AGN feedback and entropy injection in galaxy cluster cores

The non-gravitational energy feedback is of crucial importance in modeling/simulating clusters to be used as cosmological probes. AGNs are, arguably, of primary importance in injecting energy in the cluster cores. We make the first estimate of non-gravitational energy {\it profiles} in galaxy cluster cores (and beyond) from observational data. Comparing the observed entropy profiles within $r_{500}$, from the Representative {\it XMM-Newton} Cluster Structure Survey (REXCESS), to simulated entropy profiles from both AMR and SPH non-radiative simulations, we estimate the amount of non-gravitational energy, $E_{\rm ICM}$, contained in the ICM. Adding the radiative losses we estimate the total energy feedback, $E_{\rm Feedback}$, into the clusters.
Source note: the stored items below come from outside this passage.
(** X16. With a database whose statements fail only for a missing row or a
    key that is taken, every answer of a handler behind the router has
    status 200, 201, 400, 404 or 409, never 500; the body is an error object
    exactly when the status is 400 or above, and a request answered with an
    error has written nothing. *)
Theorem SetupRouter_status req db :
  Response.Status (SetupRouter TrimSpace collate req db).1
  ∈ [StatusOK; StatusCreated; StatusBadRequest; StatusNotFound;
     StatusConflict]
  ∧ (is_error_body (Response.Body (SetupRouter TrimSpace collate req db).1) = true
     ↔ 400 ≤ Response.Status (SetupRouter TrimSpace collate req db).1)
  ∧ (400 ≤ Response.Status (SetupRouter TrimSpace collate req db).1 →
     (SetupRouter TrimSpace collate req db).2 = db).
Proof.
  destruct (SetupRouter_cases TrimSpace collate req db)
    as [(e & He & ->)|[(status & body & -> & -> & Hbody)
                      |(call & status & body & -> & Hst & Hbody & _)]];
    simpl.
  - destruct (respondError_domain e He) as [Hst ->].
    unfold StatusBadRequest, StatusNotFound, StatusConflict in Hst.
    split; [set_solver|]. split; [|done]. split; [|done]. intros _.
    rewrite !elem_of_cons, elem_of_nil in Hst.
    destruct Hst as [->|[->|[->|[]]]]; lia.
  - rewrite Hbody. unfold StatusOK. split; [set_solver|].
    split; [|lia]. split; [done|lia].
  - rewrite Hbody. unfold StatusOK, StatusCreated in *.
    split; [set_solver|].
    rewrite !elem_of_cons, elem_of_nil in Hst.
    split; [|destruct Hst as [->|[->|[]]]; lia].
    split; [done|destruct Hst as [->|[->|[]]]; lia].
Qed.

(** X17. The HTTP interface reaches no database that the public API of the
    service does not reach: serving any requests has the effect of a
    sequence of API calls, at most one per request. *)
Theorem serve_all_is_run reqs db :
  ∃ calls, serve_all TrimSpace collate reqs db = run calls db
           ∧ length calls ≤ length reqs.
Proof.
  revert db. induction reqs as [|req reqs IH]; intros db.
  - by exists [].
  - rewrite serve_all_cons.
    destruct (SetupRouter_cases TrimSpace collate req db)
      as [(e & _ & ->)|[(status & body & -> & _)
                       |(call & status & body & -> & _)]]; simpl.
    + destruct (IH db) as (calls & -> & Hlen). exists calls. split; [done|].
      lia.
    + destruct (IH db) as (calls & -> & Hlen). exists calls. split; [done|].
      lia.
    + destruct (IH (exec db call)) as (calls & -> & Hlen).
      exists (call :: calls). split; [by rewrite run_cons|]. simpl. lia.
Qed.

(** X18. Whatever requests are served, starting from the empty database, no
    team name, user identifier, user name, pull request identifier or pull
    request name that is stored is blank, that is, trimmed to the empty
    string by [strings.TrimSpace]. *)
Theorem serve_all_no_blank reqs :
  no_blank TrimSpace (serve_all TrimSpace collate reqs empty_DB).
Proof.
  assert (∀ db, no_blank TrimSpace db →
                no_blank TrimSpace (serve_all TrimSpace collate reqs db))
    as Hall.
  { induction reqs as [|req reqs IH]; intros db Hdb; [done|].
    rewrite serve_all_cons. by apply IH, SetupRouter_no_blank. }
  apply Hall. split; [|split]; simpl.
  - by intros teamName ?%elem_of_empty.
  - intros userID row. by rewrite lookup_empty.
  - intros prID r. by rewrite lookup_empty.
Qed.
The profiles for the energy deposition, $\Delta E_{\rm ICM}(x)$, in the inner regions differ for Cool-Core (CC) and Non Cool-Core (NCC) clusters, decreasing after accounting for the radiative cooling. The total feedback energy scales with the mean spectroscopic temperature as $E_{\rm Feedback} \propto T_{\rm sp}^{2.52 \pm0.08}$ and $E_{\rm Feedback} \propto T_{\rm sp}^{2.17 \pm 0.11}$, when compared with the baseline SPH and AMR profiles respectively. The scatter in the two cases is 15% and 23%, respectively. The mean non-gravitational energy per particle within $r_{500}$, is $\epsilon_{\rm ICM} = {2.8} \pm {0.8}$ keV for the SPH theoretical relation and $\epsilon_{\rm ICM} = {1.7} \pm {0.9}$ keV for the AMR theoretical relation. We use the {\it NRAO/VLA Sky Survey} (NVSS) source catalog to determine the radio luminosity, $L_R$, at 1.4 GHz of the central source(s) of our sample. For $T_{\rm sp} > 3$ keV, the $E_{\rm Feedback}$ correlates with $L_R$. We show that AGNs could provide a significant component of the feedback. (Abridged)
Comment: Accepted for publication in ApJ